I still remember the days when another official gave us his definition of “market correction” while the market actually lost more than 50 percent of its value within weeks, and more than a trillion and a half trillion rials quickly evaporated in thin air! We can now reformulate the meaning of “market forces”, the end result were millions of Saudis who have lost everything they owned in the stock market.

Sometimes we fail to recognize that Saudi Arabia is an oil-based economy, but that by itself does not necessarily make it a strong economy. Although we possess about 25 percent of the world’s proven petroleum reserves and we rank as the largest exporter of petroleum, we should not be complacent and believe that this is the criterion of sound economic growth. Having become an important provider of petrochemicals and financial services in our region is good, but we still need to focus on other issues such as social security, production of goods and services, unemployment, and housing. Even though we are the world’s top oil exporter, we are also a major gasoline importer. As a matter of fact, it was announced last week that Saudi Aramco will buy three to four cargoes of gasoline per month in a term contract for delivery during the next few months.

Although Saudi Arabia encourages the growth of the private sector, we still lack the ability to diversify our economy and to employ more Saudis. We need to place more emphasis on diversifications, especially in the areas of power generation, telecommunications, natural gas exploration, and petrochemical sectors. In addition, there are almost 6 million foreign workers in the country and we are unable to solve the unemployment of hundreds of thousands of qualified Saudis.

Where do we go from here? If you do not know where you are going, then any road will do.

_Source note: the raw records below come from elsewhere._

(** Insertion before the element [temp] at the rank: the shifting starts. *)
Lemma start_shifting temp :
  l !! Spec.rank lt l = Some temp ->
  shifting p base l (Spec.insert lt item l) m
    (store32 m (base + 4 * Z.of_nat (Spec.rank lt l)) item) (Z.of_nat (Spec.rank lt l)) temp.
Proof using Ho Hitem.
  intros Ht. pose proof (lookup_lt_Some _ _ _ Ht) as Hk.
  pose proof (oa_room _ _ _ _ Ho) as Hreg. pose proof (oa_elems _ _ _ _ Ho) as Ha.
  set (k := Spec.rank lt l) in *. split; [|split; [|split; [|split]]].
  - apply (oa_store p base l); [done|apply same_on_refl|lia].
  - rewrite (oa_size_stays p base l m) by (done || lia). apply (oa_length _ _ _ _ Ho).
  - intros j x Hj Hx. rewrite (load32_word _ _ _ _ _ _ Hreg) by lia.
    unfold Spec.insert in Hx. fold k in Hx. destruct (_ =? _) eqn:Ej; bool_hyps.
    + assert (j = k) as -> by lia.
      rewrite lookup_app_r, length_take, Nat.min_l, Nat.sub_diag in Hx
        by (rewrite ?length_take; lia).
      injection Hx as <-. by apply u32_id.
    + rewrite lookup_app_l in Hx by (rewrite length_take; lia).
      rewrite lookup_take_lt in Hx by lia. by apply Ha.
  - intros j x Hj Hx. pose proof (lookup_lt_Some _ _ _ Hx).
    rewrite (load32_word _ _ _ _ _ _ Hreg) by lia.
    replace (_ =? _) with false by blia. by apply Ha.
  - intros _. unfold Spec.insert. fold k. rewrite Nat2Z.id.
    rewrite lookup_app_r by (rewrite length_take; lia).
    rewrite length_take, Nat.min_l by lia. replace (S k - k)%nat with 1%nat by lia.
    simpl. rewrite lookup_drop, Nat.add_0_r. done.
Qed.

Lemma insert_tail (j : nat) :
  (Spec.rank lt l < j)%nat -> Spec.insert lt item l !! S j = l !! j.
Proof.
  intros Hj. pose proof (Spec.rank_le lt l). unfold Spec.insert.
  rewrite lookup_app_r by (rewrite length_take; lia). rewrite length_take, Nat.min_l by lia.
  replace (S j - Spec.rank lt l)%nat with (S (j - Spec.rank lt l)) by lia. simpl.
  rewrite lookup_drop. f_equal. lia.
Qed.
End Insertion.

Section Removal.
Context `{LessThan} (p base : Z) (l : list Z) (m : memory) (i : nat).
Hypothesis Ho : oa_at m p base l.
Hypothesis Hi : (i < length l)%nat.
Let x := load32 m (base + 4 * Z.of_nat (length l)).

(** The words of the array and the one behind it. *)
Lemma with_next (q : nat) v :
  (l ++ [x]) !! q = Some v -> load32 m (base + 4 * Z.of_nat q) = v.
Proof using Ho Hi.
  intros Hq. pose proof (lookup_lt_Some _ _ _ Hq) as Hlt. rewrite length_app in Hlt.
  simpl in Hlt. destruct (decide (q = length l)) as [->|].
  - rewrite lookup_app_r, Nat.sub_diag in Hq by lia. by injection Hq.
  - rewrite lookup_app_l in Hq by lia. by apply (oa_elems _ _ _ _ Ho).
Qed.
(* ===== verification/DescriptorTables.v ===== *)
(** * The descriptor tables of [sys/descriptor_tables.c]

    The GDT, the IDT, the task state segment, and the remapping of the
    interrupt controllers. *)

From Stdlib Require Import ZArith Lia List.
From stdpp Require Import base list gmap.
From S2P Require Import Prelude Machine Kernel.

(** ** Definitions *)

Definition EXIT_SUCCESS : Z := 0.
Definition EXIT_FAILURE : Z := 1.

Definition set_gdt_entries (l : list gdt_entry_t) (g : descriptor_globals) : descriptor_globals :=
  DescriptorGlobals l (gdt_ptr g) (idt_entries g) (idt_ptr g) (tss_entry g).
Definition set_gdt_ptr (p : table_ptr_t) (g : descriptor_globals) : descriptor_globals :=
  DescriptorGlobals (gdt_entries g) p (idt_entries g) (idt_ptr g) (tss_entry g).
Definition set_idt_entries (l : list idt_entry_t) (g : descriptor_globals) : descriptor_globals :=
  DescriptorGlobals (gdt_entries g) (gdt_ptr g) l (idt_ptr g) (tss_entry g).
Definition set_idt_ptr (p : table_ptr_t) (g : descriptor_globals) : descriptor_globals :=
  DescriptorGlobals (gdt_entries g) (gdt_ptr g) (idt_entries g) p (tss_entry g).
Definition set_tss_entry (t : tss_entry_t) (g : descriptor_globals) : descriptor_globals :=
  DescriptorGlobals (gdt_entries g) (gdt_ptr g) (idt_entries g) (idt_ptr g) t.

Definition modify_dt (f : descriptor_globals -> descriptor_globals) : K unit :=
  modify (fun s => set_dt (f (dt s)) s).

(** The entry that [gdt_set_gate] writes. *)
Definition gdt_entry (base limit acc gran : Z) : gdt_entry_t := {|
  base_low := u16 (Z.land base 65535);
  base_middle := u8 (Z.land (Z.shiftr base 16) 255);
  base_high := u8 (Z.land (Z.shiftr base 24) 255);
  limit_low := u16 (Z.land limit 65535);
  granularity := u8 (Z.lor (u8 (Z.land (Z.shiftr limit 16) 15)) (Z.land gran 240));
  access := acc
|}.

Definition gdt_set_gate (num base limit acc gran : Z) : K unit :=
  n <- gets (fun s => Z.of_nat (length (gdt_entries (dt s))));
  if (0 <=? num) && (num <? n) then
    modify_dt (fun g => set_gdt_entries
      (<[Z.to_nat num := gdt_entry base limit acc gran]> (gdt_entries g)) g)
  else undefined.

(** The entry that [idt_set_gate] writes. *)
Definition idt_entry (base selector fl : Z) : idt_entry_t := {|
  base_lo := u16 (Z.land base 65535);
  base_hi := u16 (Z.land (Z.shiftr base 16) 65535);
  sel := selector;
  always_zero := 0;
  flags := u8 (Z.lor fl 96)
|}.

Definition idt_set_gate (num base selector fl : Z) : K unit :=
  n <- gets (fun s => Z.of_nat (length (idt_entries (dt s))));
  if (0 <=? num) && (num <? n) then
    modify_dt (fun g => set_idt_entries
      (<[Z.to_nat num := idt_entry base selector fl]> (idt_entries g)) g)
  else undefined.

(** The routines of [sys/dt_asm.s]. *)
Definition gdt_flush (p : table_ptr_t) : K unit := emit (Lgdt p).
Definition idt_flush (p : table_ptr_t) : K unit := emit (Lidt p).
Definition tss_flush : K unit := emit (Ltr 43).

Definition run_all (cs : list (K unit)) : K unit := foldr (fun c k => c >> k) (ret tt) cs.

Section Descriptors.
Context `{Linkage}.

(** [sizeof (tss_entry)] is 104. *)
Definition write_tss (num ss0 esp0 : Z) : K unit :=
  let base := sym_tss_entry in
  let limit := u32 (base + 104) in
  gdt_set_gate num base limit 233 0 >>
  modify_dt (set_tss_entry zero_tss_entry) >>
  modify_dt (set_tss_entry {|
    tss_ss0 := ss0; tss_esp0 := esp0; tss_cs := 11;
    tss_ss := 19; tss_ds := 19; tss_es := 19; tss_fs := 19; tss_gs := 19 |}).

Various international economic reports indicate that the wholesale and retail sector is predicted to slump following the 40 percent rise in point of sale transactions in 2011. The rise is attributed to the two-month salary bonus paid to state employees last year, which the reports anticipated will not be repeated in 2012. In addition, it is predicted that economic growth in Saudi Arabia is forecast to fall to 3.1 percent in 2012, from 6.8 percent in 2011. This sharp decline is because oil production is expected to drop after a large rise in 2011.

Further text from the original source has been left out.